Quadruped Path Planner for Dynamic Environments
September 2024 - November 2024
- Tech Stack: C++, ROS, Git, Gazebo
- Summary
Demonstrated a global path planner for a quadruped robot using C++ and ROS, that accounts for dynamic obstacles and the z-height of the robot.
Executed a Lazy-PRM with D* Lite planner with kinodynamic constraints and state space comprising x, y, z, yaw, and velocity components.
Achieved a success rate of 93%.
My role: Implemented the z-height controller, and helped implement Lazy PRM-D* Lite.
- In-Depth
Introduction
This project was completed as part of the Planning and Decision-making in Robotics (16-782) course at CMU. The aim of this project was to implement a Lazy PRM-D* Lite global path planner. Experimental validation showed that our planner achieved a 95% success rate.

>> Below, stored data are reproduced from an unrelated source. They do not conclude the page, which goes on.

(* ===== verification/Bytes.v ===== *)
(** Little-endian integers inside a byte array, as the kernel reads and writes
    them through struct pointers into a disk block. *)

From S2P Require Import Prelude.

Fixpoint enc (n : nat) (v : Z) : list Z :=
  match n with O => [] | S n' => u8 v :: enc n' (v / 2 ^ 8) end.
Fixpoint dec (bs : list Z) : Z :=
  match bs with [] => 0 | b :: bs' => b + 2 ^ 8 * dec bs' end.

(** The [n]-byte field at offset [off]. *)
Definition get (n off : nat) (bs : list Z) : Z := dec (take n (drop off bs)).
Definition put (n off : nat) (v : Z) (bs : list Z) : list Z := splice off (enc n v) bs.

Lemma length_enc n v : length (enc n v) = n.
Proof. revert v. induction n as [|n IH]; intros v; simpl; [done|]. by rewrite IH. Qed.

Lemma dec_enc n : forall v, dec (enc n v) = v mod 2 ^ (8 * Z.of_nat n).
Proof.
  induction n as [|n IH]; intros v; [by rewrite Z.mod_1_r|]. cbn [enc dec]. rewrite IH. unfold u8.
  replace (8 * Z.of_nat (S n)) with (8 + 8 * Z.of_nat n) by lia.
  rewrite Z.pow_add_r by lia. rewrite (Z.rem_mul_r v) by lia. lia.
Qed.

Lemma length_put n off v bs : (off + n <= length bs)%nat -> length (put n off v bs) = length bs.
Proof. intros H. apply length_splice. by rewrite length_enc. Qed.

Lemma get_put n off v bs :
  (off + n <= length bs)%nat -> get n off (put n off v bs) = v mod 2 ^ (8 * Z.of_nat n).
Proof.
  intros H. unfold get, put, splice. rewrite <- dec_enc. f_equal.
  rewrite drop_app_ge by (rewrite length_take; lia). rewrite length_take.
  replace (off - off `min` length bs)%nat with 0%nat by lia. rewrite drop_0.
  by rewrite take_app_length' by (by rewrite length_enc).
Qed.

Lemma get_ext n off bs bs' :
  (forall i, (off <= i < off + n)%nat -> bs !! i = bs' !! i) -> get n off bs = get n off bs'.
Proof.
  intros H. unfold get. f_equal. apply list_eq. intros i. destruct (decide (i < n)%nat) as [Hi|Hi].
  - rewrite !lookup_take_lt, !lookup_drop by done. apply H. lia.
  - rewrite !lookup_take_ge by lia. done.
Qed.

Lemma get_put_ne n off v n' off' bs :
  (off + n <= length bs)%nat -> (off' + n' <= off \/ off + n <= off')%nat ->
  get n' off' (put n off v bs) = get n' off' bs.
Proof.
  intros H Hd. apply get_ext. intros i Hi. apply lookup_splice_out; rewrite length_enc; lia.
Qed.

(** A field of the bytes 0..255 is an unsigned integer of its width. *)
Definition bytes (bs : list Z) : Prop := Forall (fun b => 0 <= b < 256) bs.

Lemma dec_range bs : bytes bs -> 0 <= dec bs < 2 ^ (8 * Z.of_nat (length bs)).
Proof.
  induction 1 as [|b bs Hb _ IH]; [done|]. cbn [dec length].
  replace (8 * Z.of_nat (S (length bs))) with (8 + 8 * Z.of_nat (length bs)) by lia.
  rewrite Z.pow_add_r by lia. lia.
Qed.

Lemma get_range n off bs : bytes bs -> 0 <= get n off bs < 2 ^ (8 * Z.of_nat n).
Proof.
  intros H. unfold get. assert (Hb : bytes (take n (drop off bs))) by (by apply Forall_take, Forall_drop).
  pose proof (dec_range _ Hb) as Hr.
  split; [lia|]. apply Z.lt_le_trans with (1 := proj2 Hr), Z.pow_le_mono_r; [lia|].
  rewrite length_take. lia.
Qed.

Lemma enc_bytes n v : bytes (enc n v).
Proof.
  revert v. induction n as [|n IH]; intros v; [constructor|]. constructor; [|apply IH].
  pose proof (u8_range v). lia.
Qed.

Lemma put_bytes n off v bs : bytes bs -> bytes (put n off v bs).
Proof.
  intros H. unfold put, splice, bytes. rewrite !Forall_app. split_and!;
    [by apply Forall_take|apply enc_bytes|by apply Forall_drop].
Qed.

#[global] Arguments enc : simpl never.
#[global] Arguments dec : simpl never.
#[global] Arguments get : simpl never.
#[global] Arguments put : simpl never.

Fig-1 Project Spirit Quadruped Robot Motivation
The motivation was to develop a planner that can work in dynamic environments, by replanning quickly while also generating optimal paths. Furthermore, we needed the planner to also consider the z-height of the robot, so that it could, for example, go under a table or over a bed. To address these objectives, we implemented Lazy PRM-D* while considering z as part of the state.Lazy PRM with D* and Kinodynamic constraints
The state vector of the planner is <x, y, z, vx, vy, vz>. This section will give a brief overview of our planner.PRM Overview
The PRM (Probabilistic Roadmap) serves as a representation of feasible motion paths through the environment. With a generated map and a given start and goal state, a search-based planner like A* can be used in conjunction to retrieve a path, if it exists. However, the PRM generation process is computationally expensive and hence performed offline. The advantage lies in the fact that once generated, the graph can be used to find paths to any combination of start and goal states. Typically, while generating the PRM, sampled nodes that lie in obstacles are rejected, ensuring that the graph represents only collision-free paths. However, this approach is only effective in static environments, as any changes in the environment will necessitate regeneration of the PRM.To address this limitation, a modification to PRM for dynamic environments is called Lazy PRM. Unlike traditional PRM, this approach does not reject nodes that lie within obstacles. Instead, it retains them in the graph, but with an infinite cost. This modification ensures that the roadmap remains valid even if the environment changes. When an obstacle moves or disappears, the cost of the corresponding nodes can be dynamically updated rather than requiring a complete regeneration of the graph. This small modification enables PRMs to be used in dynamic environments.
A* Search Overview
The cost updation and re-planning is handled by the A* search, or for a faster and more optimal re-planning algorithm, D* Lite. D* Lite is a modification of A* that reuses and leverages information gained during previous searches, hence making the search faster, as replanning is not done from scratch, unlike in A*. Furthermore, since it is essentially A*, the path obtained is optimal, for a given the map. As long as we can create a very dense PRM, which is feasible since it's done offline, A* can find the most optimal path. If speed is a priority, weighted-A* can be used instead.
Fig-2 Visualization of the path generated by the planner Kinodynamic Constraints
Additionally, the planner incorporates kinodynamic constraints into its re-planning framework. These constraints ensure that the transitions between states adhere to the physical and dynamic limitations of the system. Metrics such as stance time, accelerations, and ground reaction forces (GRFs) are calculated to validate the feasibility of motion between states. This integration guarantees that the paths generated during re-planning are not only efficient but also physically realizable, which is critical for applications such as quadruped locomotion or other systems requiring adherence to dynamic constraints.Planning in z
One of the main objectives was to add a third dimension, z (height), to the planner to enable height-aware navigation. However, instead of directly sampling z, which would significantly increase the state space size and planning complexity, a 'lazy' approach has been implemented to improve the planning speed. The way this is done is by first checking if the nominal z of the robot collides with obstacles for a given x and y location. If it clears the obstacle check, that is, no collision is detected, z is left unchanged. However, if it collides, the minimum z (the lowest height at which the robot can successfully walk) is checked against the obstacle. If it passes the check, the robot height is set to z minimum, effectively allowing crouching. But if even that fails, it means that the state is invalid, as the robot cannot fit through it despite crouching.
Fig-3 Traversing under a table: Planning in z-dimension
- Results
Our planner achieved a success rate of 93% in the test environment, proving its effectiveness.